たとえばある高校1年生の教科書には25の本文があり、そのリーダビリティ指標を日本人向け公式MGJPで計測すると下図のように大半が中2レベル(GL8.7)から高2(GL11.1)の間にほぼ均等に分布していて、一部が中1レベルと高3レベルになっていました。
高1教科書25本文をMGJPで昇順に並べたもの
比較資料として MGEN, FKGL を半透明で掲載
このことから、リーダビリティでGL10(高1)と計測された文章はGL10±2(中2〜高3)の生徒が対象となることが分かります。

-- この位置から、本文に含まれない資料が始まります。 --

Lemma dgtb_zero_coef (x : Decimal) : dgtb x (of_int 0) = true -> coef x <> 0.
Proof. unfold of_int. rewrite dgtb_zero_r. intros H%Z.ltb_lt. lia. Qed.

(** The electricity validator returns, and its errors are those of the
    range checks, of the proportion check and, in strict mode, of the
    consistency check. *)
Lemma electricity_validator_errors (self : BaseValidator ElectricityData.t)
    (data : ElectricityData.t) :
  exists r added,
    ElectricityValidator_validate self data = Ok r
    /\ (custom_rules self = [] -> added = [])
    /\ errors r
       = (_validate_decimal_range (ElectricityData.total_kwh data) "total_kwh"
            (Some (of_int 0)) (Some (of_int 10000)) true false
          ++ _validate_decimal_range (ElectricityData.casa2_kwh data) "casa2_kwh"
               (Some (of_int 0)) (Some (ElectricityData.total_kwh data)) true false
          ++ _validate_decimal_range (ElectricityData.total_bill data) "total_bill"
               (Some (of_int 0)) (Some (of_int 50000)) true false
          ++ match ElectricityData.rate_per_kwh data with
             | Some rate =>
                 _validate_decimal_range rate "rate_per_kwh"
                   (Some (of_int 0)) (Some (of_int 10)) true false
             | None => []
             end
          ++ (if dgtb (ElectricityData.casa2_kwh data) (ElectricityData.total_kwh data)
              then [mkError "casa2_kwh" "INVALID_PROPORTION" "error"] else [])
          ++ (if strict_mode self
                 && (deqb (ElectricityData.total_kwh data) (of_int 0)
                     && dgtb (ElectricityData.total_bill data) (of_int 0))
              then [mkError "total_kwh" "INCONSISTENT_DATA" "error"] else [])
          ++ added)%list.
Proof.
  unfold ElectricityValidator_validate.
  set (r0 := match ElectricityData.rate_per_kwh data with
             | Some rate => errors_extend _ _
             | None => _
             end).
  assert (Hr0 : errors r0
     = (_validate_decimal_range (ElectricityData.total_kwh data) "total_kwh"
            (Some (of_int 0)) (Some (of_int 10000)) true false
          ++ _validate_decimal_range (ElectricityData.casa2_kwh data) "casa2_kwh"
               (Some (of_int 0)) (Some (ElectricityData.total_kwh data)) true false
          ++ _validate_decimal_range (ElectricityData.total_bill data) "total_bill"
               (Some (of_int 0)) (Some (of_int 50000)) true false
          ++ match ElectricityData.rate_per_kwh data with
             | Some rate =>
                 _validate_decimal_range rate "rate_per_kwh"
                   (Some (of_int 0)) (Some (of_int 10)) true false
             | None => []
             end)%list).
  { unfold r0. destruct (ElectricityData.rate_per_kwh data);
      cbn [errors errors_extend new app]; rewrite <- ?app_assoc, ?app_nil_r;
      reflexivity. }
  clearbody r0.
  assert (Hmid : exists r1,
            (if dgtb (ElectricityData.total_kwh data) (of_int 0)
                && dgtb (ElectricityData.total_bill data) (of_int 0)
             then
               calculated_rate <-
                 ddiv (ElectricityData.total_bill data) (ElectricityData.total_kwh data) ;;
               Ok (if dgtb calculated_rate (of_int 5)
                   then add_warning r0 "rate_per_kwh" "HIGH_RATE"
                   else r0)
             else Ok r0) = Ok r1 /\ errors r1 = errors r0).
  { destruct (dgtb (ElectricityData.total_kwh data) (of_int 0)) eqn:Hk; cbn [andb].
    - destruct (dgtb (ElectricityData.total_bill data) (of_int 0)).
      + destruct (ddiv_is_ok (ElectricityData.total_bill data)
                    (ElectricityData.total_kwh data) (dgtb_zero_coef _ Hk)) as [q ->].
        cbn [bind]. eexists; split; [reflexivity|]. now destruct (dgtb q _).
      + eexists; split; reflexivity.
    - eexists; split; reflexivity. }
  destruct Hmid as (r1 & -> & Hr1). cbn [bind].
  match goal with
  | |- context [_apply_custom_rules self data ?r] =>
      destruct (apply_custom_rules_spec self data r) as (_ & _ & added & He & Hadd);
      exists (_apply_custom_rules self data r), added;
      split; [reflexivity|]; split; [exact Hadd|]; rewrite He; clear He Hadd
  end.
  destruct (dgtb (ElectricityData.casa2_kwh data) (ElectricityData.total_kwh data));
    destruct (strict_mode self); cbn [andb];
    try destruct (deqb (ElectricityData.total_kwh data) (of_int 0) &&
                  dgtb (ElectricityData.total_bill data) (of_int 0));
    try destruct (deqb (ElectricityData.total_bill data) (of_int 0) &&
                  dgtb (ElectricityData.total_kwh data) (of_int 0));
    cbn [errors add_error add_warning]; rewrite Hr1, Hr0;
    rewrite <- ?app_assoc; cbn [app]; reflexivity.
Qed.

上の図には 同じ本文を英語母語話者用のリーダビリティ公式 MGEN と FKGL で測定した結果も薄く書き込んでいます。その折れ線の凸凹と 日本人向けの MGJP とを比べると興味深いことが見えてきます。
- 英語母語話者ではGL2からGL6くらいの間(GL4±2)に分布している。
- 日本人学習者向けのリーダビリティを昇順に並べているので、母語話者向けでも概ね昇順になっているが、細かく見るとあちこちに凸凹が見られる。
これらから次のようなことが推測されます。
- 母語話者と日本人学習者でリーダビリティ指標に6GLほどの差がある。
- リーダビリティ指標の大小を決める要因が 母語話者と日本人学習者では異なる可能性がある。
フライの大きさには大小の2種類があります。信頼が高いリーダビリティは大きいフライです。下図の例で言えば緑色の Middle School Zone の上端にある FORC が他に比べて小さくなっています。これは リーダビリティ公式にはそれぞれ独自の適用範囲があり FORC は1973年当時のベトナム戦争で増大した兵士を教育訓練するための文書のリーダビリティ計測用に開発したものであり、幅広い一般文書に適応していないからです。FORC は選択肢問題とか申込書などの書式文書に適合していると言われています。
FKGL が教育界で評価が高いのは 学齢期の教材との適合がよいからです。しかしその反面一般文書では不自然に値が高くなる傾向を持っています。
ここで面白い結果があります。日本人向け MGJP を米軍が兵士の訓練用文書向けに開発した FORC と比べてみると 次の図のように重なりました。もちろん凸凹がかなりありますがどちらも中学から高校のほぼ同じ範囲に分布していることがわかります。
これらから次のようなことが推測されます。
- 米軍兵士には英語の読みに不慣れな若者が徴兵されたり志願している場合が多い。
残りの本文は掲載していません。